In January I went to a McMaster University grant-writing session, organized by Change Camp, in hopes of making change. My mission at Change Camp was to get advice on how to write a stellar grant application in order to get funds to help create a permaculture garden at McMaster.

Permaculture is a sustainable agricultural design that replicates nature to produce food, but a proper story on permaculture deserves more time to explain, so we will endeavour into this topic at another time.

I thought the grant-writing session would be bustling with swaths of young *bona fide& McMaster students with social change exuding from every pore. Instead, the cold, white-washed room held just five other people. The story of change happening in the most unlikely places started taking shape before my eyes!

While I was quickly jotting down every point on how to write a successful grant, a tall man busted into the room. His name was Karl Andrus and he is the Co-chair of the Stinson Community Association.

It was quite serendipitous for Karl and me to meet at Change Camp, because he was there to seek grant money to help build a community garden in Stinson so neighbuorhood residents could have a greater source of healthy local food.

One of the major reasons I wanted to create a permaculture garden was to help McMaster students have more local healthy food options as well. Before we knew it, Karl and I were partners in writing a Change Camp grant to create a permaculture garden in both locations.

Lots of Support

Grant-writing can be an excruciating and laborious process that requires lots of pasta eating, but my experience was smooth sailing because my amazing supervisor, Dr. Chad Harvey, was with me every step of the way and somehow took my jumbled words and complied them into a terrific grant application.

In addition to this, Dave Heidebrecht, manger of McMaster's Office of Community Engagement, played an invaluable role in guiding me how to take the similarities of McMaster and Stinson and to pare them into the grant proposal.

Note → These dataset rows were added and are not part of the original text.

(** uvmdealloc undoes what was grown. *)
Lemma uvmdealloc_undo lo i root perm s0 T0 l0 s T l o :
  vm_inv s0 T0 l0 -> t_nodes T0 !! [] = Some root -> Z.of_nat (lo + i) * PGSIZE <= MAXVA ->
  (forall j, (lo <= j < lo + i)%nat -> t_leaf T0 !! upath j = None) -> growing perm lo s0 T0 l0 i s T l ->
  exists s' T' l' r, uvmdealloc root (Z.of_nat (lo + i) * PGSIZE) (Z.of_nat lo * PGSIZE) s o = Ok r s' o /\
    grown s0 s' T0 T' l0 l' [] /\ t_leaf T' = t_leaf T0.
Proof using Hend.
  intros HI Hroot HM Hfr C; assert (HM' : Z.of_nat (lo + i) * PGSIZE <= 2 ^ 38) by exact HM; unfold uvmdealloc.
  destruct (Z.leb_spec (Z.of_nat (lo + i) * PGSIZE) (Z.of_nat lo * PGSIZE)) as [Hle | Hle].
  - assert (i = 0%nat) as -> by plia; exists s, T, l; eexists; split; [done |].
    split; [apply C |]; apply map_eq; intros a; apply C; lia.
  - rewrite !PGROUNDUP_mult by plia; replace (_ <? _) with true by lia; cbn [kwhen].
    replace ((_ - _) / PGSIZE) with (Z.of_nat i)
      by (rewrite <- Z.mul_sub_distr_r, Z.div_mul by done; lia).
    rewrite i32_small by plia; cbv zeta.
    destruct (grown_unmap lo i root s0 s T0 T l0 l o HI (al_grown _ _ _ _ _ _ _ _ _ C) Hroot HM Hfr (al_other _ _ _ _ _ _ _ _ _ C))
      as (s' & T' & l' & Hu & G & EL).
    erewrite bind_ok by exact Hu; exists s', T', l'; eexists; split; [done | done].
Qed.

Section Uvmalloc.
Context (root xperm newsz : Z) (lo n : nat) (s0 : kstate) (T0 : ptree) (l0 : list Z).
Context (HI0 : vm_inv s0 T0 l0) (Hroot : t_nodes T0 !! [] = Some root).
Context (HM : Z.of_nat (lo + n) * PGSIZE <= MAXVA) (Hx : 0 <= xperm < 2 ^ 10).
Context (Hfresh : forall i, (lo <= i < lo + n)%nat -> t_leaf T0 !! upath i = None).
Context (Hnew : forall i : nat, (lo <= i)%nat -> Z.of_nat i * PGSIZE < newsz <-> (i < lo + n)%nat).

Let perm : Z := Z.lor (Z.lor PTE_R PTE_U) xperm.

Lemma perm_range : 0 <= perm < 2 ^ 10.
Proof. apply lor_bound; [lia | done | done]. Qed.

Lemma uvmalloc_page_spec i s T l o :
  growing perm lo s0 T0 l0 i s T l -> (i < n)%nat ->
  exists s' T' l',
    (uvmalloc_page root (Z.of_nat lo * PGSIZE) newsz xperm (Z.of_nat (lo + i) * PGSIZE) s o =
       Ok (inl (Z.of_nat (lo + S i) * PGSIZE)) s' o /\ growing perm lo s0 T0 l0 (S i) s' T' l') \/
    (uvmalloc_page root (Z.of_nat lo * PGSIZE) newsz xperm (Z.of_nat (lo + i) * PGSIZE) s o = Ok (inr 0) s' o /\
       grown s0 s' T0 T' l0 l' [] /\ t_leaf T' = t_leaf T0).
Proof.
  intros C Hi; assert (HM' : Z.of_nat (lo + n) * PGSIZE <= 2 ^ 38) by exact HM; pose proof perm_range as Hp.
  pose proof (growing_none perm lo n s0 T0 l0 HM Hfresh i s T l C Hi) as Hnone; pose proof (al_grown _ _ _ _ _ _ _ _ _ C) as G.
  unfold uvmalloc_page; replace (_ <? newsz) with true by (symmetry; apply Z.ltb_lt, Hnew; lia); cbn [negb].
  replace (u64 (Z.of_nat (lo + i) * PGSIZE + PGSIZE)) with (Z.of_nat (lo + S i) * PGSIZE) by (rewrite u64_small; plia).
  set (back := (uvmdealloc root (Z.of_nat (lo + i) * PGSIZE) (Z.of_nat lo * PGSIZE) ;; mret (inr 0)) : K (Z + Z)).
  destruct (fresh_page back back (fun _ => mret (inl (Z.of_nat (lo + S i) * PGSIZE) : Z + Z)) root
    (Z.of_nat (lo + i) * PGSIZE) perm (fun q m => memset m q 0 PGSIZE) s T l o) as (s' & T' & l' & Hcase).
  - apply G.
  - by apply (lookup_weaken _ _ _ _ Hroot), G.
  - plia.
  - by apply Z_mod_mult.
  - change MAXVA with (2 ^ 38); plia.
  - done.
  - exact Hnone.
  - intros q m b Hb; rewrite memset_spec; replace (_ && _) with false by plia; done.
  - destruct Hcase as [(Hrun & G' & EL) | (q & Hrun & G' & Hql & Hq & EL & Hz)].
    + pose proof (grown_trans _ _ _ _ _ _ _ _ _ _ _ G G') as G2; rewrite app_nil_r in G2.
      assert (C' : growing perm lo s0 T0 l0 i s' T' l').
      { constructor; rewrite EL; [done | | apply C]; intros j Hj.
        eapply zeroed_keep; eauto. }
      destruct (uvmdealloc_undo lo i root perm s0 T0 l0 s' T' l' o HI0 Hroot ltac:(change MAXVA with (2 ^ 38); plia)
        ltac:(intros; apply Hfresh; lia) C') as (s2 & T2 & l2 & r & Hu & G3 & EL3).
      exists s2, T2, l2; right; split; [| done].
      assert (Hb : back s' o = Ok (inr 0) s2 o) by (unfold back; erewrite bind_ok by exact Hu; done).
      destruct Hrun as [Hrun | Hrun]; rewrite Hb in Hrun; exact Hrun.
    + exists s', T', l'; left; split; [exact Hrun |]; eapply growing_step; eauto.
Qed.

Finally, there is the one and only Kate Whalen who mentored me in this project (along with many others) and made me understand why it was so important for McMaster and Stinson to be working together to create a better food system.

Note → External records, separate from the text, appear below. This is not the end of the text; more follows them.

(* ===== verification/Virtio.v ===== *)
(** The virtio disk driver, kernel/virtio_disk.c with kernel/virtio.h.

    The descriptor table and the two rings, which the C code keeps in pages it
    shares with the device, are the fields of [k_vdisk]; an address handed to
    the device is named by the object it points to.  The device itself acts
    while the driver sleeps, through the oracle. *)
From stdpp Require Import base gmap list strings.
From Stdlib Require Import ZArith Lia ZifyBool.
From S2P Require Import Prelude Memory KPrintf State Monad Demo Kalloc ProcBase Vm Sleeplock Bio.

Local Open Scope Z_scope.

Definition VIRTIO_MMIO_MAGIC_VALUE : Z := 0x000.
Definition VIRTIO_MMIO_VERSION : Z := 0x004.
Definition VIRTIO_MMIO_DEVICE_ID : Z := 0x008.
Definition VIRTIO_MMIO_VENDOR_ID : Z := 0x00c.
Definition VIRTIO_MMIO_DEVICE_FEATURES : Z := 0x010.
Definition VIRTIO_MMIO_DRIVER_FEATURES : Z := 0x020.
Definition VIRTIO_MMIO_QUEUE_SEL : Z := 0x030.
Definition VIRTIO_MMIO_QUEUE_NUM_MAX : Z := 0x034.
Definition VIRTIO_MMIO_QUEUE_NUM : Z := 0x038.
Definition VIRTIO_MMIO_QUEUE_READY : Z := 0x044.
Definition VIRTIO_MMIO_QUEUE_NOTIFY : Z := 0x050.
Definition VIRTIO_MMIO_INTERRUPT_STATUS : Z := 0x060.
Definition VIRTIO_MMIO_INTERRUPT_ACK : Z := 0x064.
Definition VIRTIO_MMIO_STATUS : Z := 0x070.
Definition VIRTIO_MMIO_QUEUE_DESC_LOW : Z := 0x080.
Definition VIRTIO_MMIO_QUEUE_DESC_HIGH : Z := 0x084.
Definition VIRTIO_MMIO_DRIVER_DESC_LOW : Z := 0x090.
Definition VIRTIO_MMIO_DRIVER_DESC_HIGH : Z := 0x094.
Definition VIRTIO_MMIO_DEVICE_DESC_LOW : Z := 0x0a0.
Definition VIRTIO_MMIO_DEVICE_DESC_HIGH : Z := 0x0a4.
Definition VIRTIO_CONFIG_S_ACKNOWLEDGE : Z := 1.
Definition VIRTIO_CONFIG_S_DRIVER : Z := 2.
Definition VIRTIO_CONFIG_S_DRIVER_OK : Z := 4.
Definition VIRTIO_CONFIG_S_FEATURES_OK : Z := 8.
Definition VIRTIO_BLK_F_RO : Z := 5.
Definition VIRTIO_BLK_F_SCSI : Z := 7.
Definition VIRTIO_BLK_F_CONFIG_WCE : Z := 11.
Definition VIRTIO_BLK_F_MQ : Z := 12.
Definition VIRTIO_F_ANY_LAYOUT : Z := 27.
Definition VIRTIO_RING_F_INDIRECT_DESC : Z := 28.
Definition VIRTIO_RING_F_EVENT_IDX : Z := 29.
Definition NUM : nat := 8.
Definition VRING_DESC_F_NEXT : Z := 1.
Definition VRING_DESC_F_WRITE : Z := 2.
Definition VIRTIO_BLK_T_IN : Z := 0.
Definition VIRTIO_BLK_T_OUT : Z := 1.
Definition sizeof_blk_req : Z := 16.

Definition vd_mod (f : vdisk -> vdisk) : K unit :=
  modify (fun s => (s <| k_vdisk ::= f |>)%rec).

(** [disk.desc[i]], [disk.free[i]]: accesses within the arrays. *)
Definition desc_get (i : nat) : K vdesc :=
  d ← gets k_vdisk; from_option_K (vd_desc d !! i).
Definition desc_set (i : nat) (f : vdesc -> vdesc) : K unit :=
  _ ← desc_get i; vd_mod (fun d => (d <| vd_desc ::= upd i f |>)%rec).
Definition free_get (i : nat) : K Z :=
  d ← gets k_vdisk; from_option_K (vd_free d !! i).
Definition free_set (i : nat) (v : Z) : K unit :=
  vd_mod (fun d => (d <| vd_free ::= <[i := v]> |>)%rec).

(** The index allocated; [None] is -1. *)
Definition alloc_desc : K (option nat) :=
  r ← kfor (seq 0 NUM) (fun i (_ : unit) =>
    f ← free_get i;
    if negb (f =? 0) then free_set i 0 ;; mret (inr i) else mret (inl tt)) tt;
  match r with inr i => mret (Some i) | inl _ => mret None end.

Definition free_desc (i : nat) : K unit :=
  if (NUM <=? i)%nat then panic "free_desc 1"
  else
    f ← free_get i;
    if negb (f =? 0) then panic "free_desc 2"
    else
      desc_set i (fun d => (d <| vq_addr := DmaNull |>)%rec) ;;
      desc_set i (fun d => (d <| vq_len := 0 |>)%rec) ;;
      desc_set i (fun d => (d <| vq_flags := 0 |>)%rec) ;;
      desc_set i (fun d => (d <| vq_next := 0 |>)%rec) ;;
      free_set i 1 ;;
      wakeup ChVdisk.

(** Every iteration frees a descriptor that was in use, or panics. *)
Definition free_chain (i : nat) : K unit :=
  kloop (N.of_nat NUM + 1) (fun i =>
    d ← desc_get i;
    free_desc i ;;
    if negb (Z.land (vq_flags d) VRING_DESC_F_NEXT =? 0)
    then mret (inl (Z.to_nat (vq_next d))) else mret (inr tt)) i.

(** idx[0], idx[1], idx[2]; [None] is -1, with nothing allocated. *)
Definition alloc3_desc : K (option (nat * nat * nat)) :=
  a ← alloc_desc;
  match a with
  | None => mret None
  | Some i0 =>
      b ← alloc_desc;
      match b with
      | None => free_desc i0 ;; mret None
      | Some i1 =>
          c ← alloc_desc;
          match c with
          | None => free_desc i0 ;; free_desc i1 ;; mret None
          | Some i2 => mret (Some (i0, i1, i2))
          end
      end
  end.

Section Virtio.
Context `{Linker} `{Mmio}.

(** The register R(r). *)
Definition vreg_read (r : Z) : K Z := mmio_read (VIRTIO0 + r).
Definition vreg_write (r v : Z) : K unit := mmio_write (VIRTIO0 + r) (u32 v).

(** [features &= ~(1 << bit);] *)
Definition clear_bit (features bit : Z) : Z := Z.land features (Z.lnot (Z.shiftl 1 bit)).

(** The three pages become the descriptor table and the rings, all zero. *)
Definition virtq_zero : K unit :=
  vd_mod (fun d => (d <| vd_desc := replicate NUM (mkvdesc DmaNull 0 0 0) |>
    <| vd_avail_idx := 0 |> <| vd_avail_ring := replicate NUM 0 |>
    <| vd_dev_idx := 0 |> <| vd_used_ring := replicate NUM 0 |>)%rec).

Definition virtio_disk_init : K unit :=
  initlock LVdisk ;;
  magic ← vreg_read VIRTIO_MMIO_MAGIC_VALUE;
  version ← vreg_read VIRTIO_MMIO_VERSION;
  device ← vreg_read VIRTIO_MMIO_DEVICE_ID;
  vendor ← vreg_read VIRTIO_MMIO_VENDOR_ID;
  if negb (magic =? 0x74726976) || negb (version =? 2) || negb (device =? 2)
     || negb (vendor =? 0x554d4551)
  then panic "could not find virtio disk"
  else
    vreg_write VIRTIO_MMIO_STATUS 0 ;;
    let status := VIRTIO_CONFIG_S_ACKNOWLEDGE in
    vreg_write VIRTIO_MMIO_STATUS status ;;
    let status := Z.lor status VIRTIO_CONFIG_S_DRIVER in
    vreg_write VIRTIO_MMIO_STATUS status ;;
    features ← vreg_read VIRTIO_MMIO_DEVICE_FEATURES;
    vreg_write VIRTIO_MMIO_DRIVER_FEATURES (foldl clear_bit features
      [VIRTIO_BLK_F_RO; VIRTIO_BLK_F_SCSI; VIRTIO_BLK_F_CONFIG_WCE; VIRTIO_BLK_F_MQ;
       VIRTIO_F_ANY_LAYOUT; VIRTIO_RING_F_EVENT_IDX; VIRTIO_RING_F_INDIRECT_DESC]) ;;
    vreg_write VIRTIO_MMIO_STATUS (Z.lor status VIRTIO_CONFIG_S_FEATURES_OK) ;;
    status ← vreg_read VIRTIO_MMIO_STATUS;
    if Z.land status VIRTIO_CONFIG_S_FEATURES_OK =? 0 then panic "virtio disk FEATURES_OK unset"
    else
      vreg_write VIRTIO_MMIO_QUEUE_SEL 0 ;;
      ready ← vreg_read VIRTIO_MMIO_QUEUE_READY;
      if negb (ready =? 0) then panic "virtio disk should not be ready"
      else
        max ← vreg_read VIRTIO_MMIO_QUEUE_NUM_MAX;
        if max =? 0 then panic "virtio disk has no queue 0"
        else if max <? Z.of_nat NUM then panic "virtio disk max queue too short"
        else
          desc ← kalloc;
          avail ← kalloc;
          used ← kalloc;
          if (desc =? 0) || (avail =? 0) || (used =? 0) then panic "virtio disk kalloc"
          else
            set_mem (fun m => memset m desc 0 PGSIZE) ;;
            set_mem (fun m => memset m avail 0 PGSIZE) ;;
            set_mem (fun m => memset m used 0 PGSIZE) ;;
            virtq_zero ;;
            vreg_write VIRTIO_MMIO_QUEUE_NUM (Z.of_nat NUM) ;;
            vreg_write VIRTIO_MMIO_QUEUE_DESC_LOW desc ;;
            vreg_write VIRTIO_MMIO_QUEUE_DESC_HIGH (Z.shiftr desc 32) ;;
            vreg_write VIRTIO_MMIO_DRIVER_DESC_LOW avail ;;
            vreg_write VIRTIO_MMIO_DRIVER_DESC_HIGH (Z.shiftr avail 32) ;;
            vreg_write VIRTIO_MMIO_DEVICE_DESC_LOW used ;;
            vreg_write VIRTIO_MMIO_DEVICE_DESC_HIGH (Z.shiftr used 32) ;;
            vreg_write VIRTIO_MMIO_QUEUE_READY 1 ;;
            kfor_ (seq 0 NUM) (fun i => free_set i 1) ;;
            vreg_write VIRTIO_MMIO_STATUS (Z.lor status VIRTIO_CONFIG_S_DRIVER_OK).

(** Format the three descriptors of a request. *)
Definition format_desc (i0 i1 i2 b : nat) (sector : Z) (write : bool) : K unit :=
  vd_mod (fun d => (d <| vd_ops ::= <[i0 := mkblk_req
    (if write then VIRTIO_BLK_T_OUT else VIRTIO_BLK_T_IN) 0 sector]> |>)%rec) ;;
  desc_set i0 (fun _ => mkvdesc (DmaOp i0) sizeof_blk_req VRING_DESC_F_NEXT (Z.of_nat i1)) ;;
  desc_set i1 (fun _ => mkvdesc (DmaData b) BSIZE
    (Z.lor (if write then 0 else VRING_DESC_F_WRITE) VRING_DESC_F_NEXT) (Z.of_nat i2)) ;;
  vd_mod (fun d => (d <| vd_info_status ::= <[i0 := 0xff]> |>)%rec) ;;
  desc_set i2 (fun _ => mkvdesc (DmaStatus i0) 1 VRING_DESC_F_WRITE 0).

Definition virtio_disk_rw (b : nat) (write : bool) : K unit :=
  r ← bufget b;
  let sector := u32 (b_blockno r * (BSIZE / 512)) in
  acquire LVdisk ;;
  idx ← ksleeploop (fun _ : unit =>
    a ← alloc3_desc;
    match a with
    | Some idx => mret (inr idx)
    | None => sleep ChVdisk LVdisk ;; mret (inl tt)
    end) tt;
  let '(i0, i1, i2) := (idx : nat * nat * nat) in
  format_desc i0 i1 i2 b sector write ;;
  bufset b (fun r => (r <| b_disk := 1 |>)%rec) ;;
  vd_mod (fun d => (d <| vd_info_b ::= <[i0 := Some b]> |>)%rec) ;;
  vd_mod (fun d => (d <| vd_avail_ring ::=
    <[Z.to_nat (vd_avail_idx d mod Z.of_nat NUM) := Z.of_nat i0]> |>)%rec) ;;
  vd_mod (fun d => (d <| vd_avail_idx := u16 (vd_avail_idx d + 1) |>)%rec) ;;
  vreg_write VIRTIO_MMIO_QUEUE_NOTIFY 0 ;;
  ksleeploop (fun _ : unit =>
    r ← bufget b;
    if b_disk r =? 1 then sleep (ChBuf b) LVdisk ;; mret (inl tt) else mret (inr tt)) tt ;;
  vd_mod (fun d => (d <| vd_info_b ::= <[i0 := None]> |>)%rec) ;;
  free_chain i0 ;;
  release LVdisk.

#[export] Instance virtio_device : BlockDevice := virtio_disk_rw.

(** One completion: the entry of the used ring at used_idx. *)
Definition complete_one : K unit :=
  d ← gets k_vdisk;
  id ← from_option_K (vd_used_ring d !! Z.to_nat (vd_used_idx d mod Z.of_nat NUM));
  st ← from_option_K (vd_info_status d !! Z.to_nat id);
  if negb (st =? 0) then panic "virtio_disk_intr status"
  else
    ob ← from_option_K (vd_info_b d !! Z.to_nat id);
    b ← from_option_K ob;
    bufset b (fun r => (r <| b_disk := 0 |>)%rec) ;;
    wakeup (ChBuf b) ;;
    vd_mod (fun d => (d <| vd_used_idx := u16 (vd_used_idx d + 1) |>)%rec).

(** The loop handles the entries between used_idx and used->idx. *)
Definition virtio_disk_intr : K unit :=
  acquire LVdisk ;;
  st ← vreg_read VIRTIO_MMIO_INTERRUPT_STATUS;
  vreg_write VIRTIO_MMIO_INTERRUPT_ACK (Z.land st 0x3) ;;
  d ← gets k_vdisk;
  kloop (Z.to_N (u16 (vd_dev_idx d - vd_used_idx d)) + 1) (fun _ : unit =>
    d ← gets k_vdisk;
    if vd_used_idx d =? vd_dev_idx d then mret (inr tt)
    else complete_one ;; mret (inl tt)) tt ;;
  release LVdisk.

End Virtio.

I can definitively say that without these wonderful people I would never have been able to write the proposal, let alone be the successful recipient of a $1,000 Change Camp grant.

This serves as a key lesson in making change: seek the insight of others, as it provides one with a much more developed, nuanced perspective. Also, young change makers should always ask for help, as they will be continuously surprised with resounding responses, and this will allow for them to stretch their wings very far.

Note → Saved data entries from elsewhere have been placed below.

Lemma format_desc_run b sector (write : bool) s L P B D V o :
  length (vd_desc V) = NUM ->
  format_desc 0 1 2 b sector write (dst s L P B D V) o =
  Ok tt (dst s L P B D (V <| vd_ops ::= <[0%nat := req_of sector write]> |>
     <| vd_desc ::= fun l => mkvdesc (DmaOp 0) sizeof_blk_req VRING_DESC_F_NEXT 1
          :: mkvdesc (DmaData b) BSIZE (Z.lor (if write then 0 else VRING_DESC_F_WRITE) VRING_DESC_F_NEXT) 2
          :: mkvdesc (DmaStatus 0) 1 VRING_DESC_F_WRITE 0 :: drop 3 l |>
     <| vd_info_status ::= <[0%nat := 0xff]> |>)%rec) o.
Proof.
  intros Hl; destruct V as [ds ? ? ? ? ? ? ? ? ?]; simpl in Hl.
  destruct ds as [| d0 [| d1 [| d2 ds]]]; try discriminate Hl.
  unfold format_desc; erewrite bind_ok by apply dst_vd_mod.
  erewrite bind_ok by (eapply dst_desc_set; reflexivity).
  erewrite bind_ok by (eapply dst_desc_set; reflexivity).
  erewrite bind_ok by apply dst_vd_mod.
  erewrite dst_desc_set by reflexivity; done.
Qed.

(** ** The device's answer and the interrupt *)

Lemma submitted_pending b rq d : vd_idle d -> pending (submitted b rq d) 0.
Proof.
  intros [H1 H2 H3 H4 H5 H6 H7 H8 H9 H10]; destruct d as [ds ai ar di ur fr ui bs sts ops]; simpl in *.
  rewrite H9; split; [done |]; split; [done |]; simpl; apply list_lookup_insert_eq; rewrite H2.
  pose proof (Z.mod_pos_bound di 8); unfold NUM; lia.
Qed.

Lemma submitted_chain b sector write d :
  vd_idle d -> chain (submitted b (req_of sector write) d) 0 1 2 b (req_of sector write).
Proof.
  intros [H1 H2 H3 H4 H5 H6 H7 H8 H9 H10]; destruct d; simpl in *; split; try done.
  - simpl; apply list_lookup_insert_eq; rewrite H7; unfold NUM; lia.
  - destruct write; [by right | by left].
Qed.

Lemma dst_acquire lk s L P B D V o :
  lk ∉ L -> acquire lk (dst s L P B D V) o = Ok tt (dst s (lk :: L) P B D V) o.
Proof. intros Hl; rewrite acquire_ok by (by destruct s); unfold dst; destruct s; state_norm; reflexivity. Qed.

Lemma dst_release lk s L P B D V o :
  release lk (dst s (lk :: L) P B D V) o = Ok tt (dst s L P B D V) o.
Proof.
  rewrite release_ok by (destruct s; apply list_elem_of_here); unfold dst; destruct s; state_norm.
  rewrite remove_lock_cons; reflexivity.
Qed.

Lemma dst_wakeup ch s L P B D V o :
  length P = NPROC -> (forall i, LProc i ∉ L) ->
  wakeup ch (dst s L P B D V) o = Ok tt (dst s L (imap (wake1 (k_cur s) ch) P) B D V) o.
Proof.
  intros HP HL; rewrite wakeup_run; [| by destruct s | by destruct s].
  unfold dst; destruct s; state_norm; reflexivity.
Qed.

Lemma dst_sleep_state p ch s L P B D V :
  sleep_state p ch (dst s L P B D V) = dst s [LProc p] (upd p (asleep ch) P) B D V.
Proof. unfold sleep_state, dst; destruct s; state_norm; reflexivity. Qed.

Lemma u16_succ_ne x : 0 <= x < 2 ^ 16 -> u16 (x + 1) <> x.
Proof. intros Hx; unfold u16; destruct (decide (x = 2 ^ 16 - 1)) as [-> | ]; [done |]; rewrite Z.mod_small; lia. Qed.

Lemma u16_succ_sub x : 0 <= x < 2 ^ 16 -> u16 (u16 (x + 1) - x) = 1.
Proof. intros Hx; unfold u16; rewrite Zminus_mod_idemp_l; replace (x + 1 - x) with 1 by lia; done. Qed.

Definition undisk (r : buf) : buf := (r <| b_disk := 0 |>)%rec.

Stinson Community Garden at Carter Park (RTH file photo)
Stinson Community Garden at Carter Park (RTH file photo)

Breaking Ground

So we got the grant in February and we broke ground to create the community garden in Stinson during the first weekend of June. Talk about a quick transition! This is due to Karl, as he as been tremendously steadfast and judicious in creating this community garden in Stinson.

We do not need to be reminded that Stinson is a "Code Red" neighbourhood, with significant levels of poverty and inequality. One factor in the neighbourhood that is causing adverse health effects is food insecurity.

Similarly, the problem of food insecurity also looms large at McMaster. One of the reasons Dr. Harvey and I took on this project was because it is senseless for McMaster and Stinson to each be dealing with the problem of food insecurity in isolation when both parties could be working to address this issue together.

The beautiful thing that I experienced this weekend while in Stinson building the garden beds is that change making has a tasty byproduct and that is interaction and relationship building. When we were moving a ton of soil and 250 pounds of gravel, lifting cinder blocks, levelling the land and building 12 garden beds, we were not thinking about the heavy work. Rather, we were in euphoric joy of being with each other and getting to know one another.

We were laughing at how it was supposed to thunderstorm all Sunday, even though all we saw was sunshine. We were joking about how one of the residents would not divulge his secret French toast recipe.

It was delightful to see how some of the younger children from Stinson thought the pile of dirt was mountain of snow that required climbing. Some of the McMaster student volunteers made pizza sandwiches because one slice at a time was not enough to satisfy their hunger after building the garden beds.

We constantly encountered massive pieces of buried asphalt in the ground that were not enough to stop us from building the community garden.

Tomato plants in Stinson Community Garden (RTH file photo)
Tomato plants in Stinson Community Garden (RTH file photo)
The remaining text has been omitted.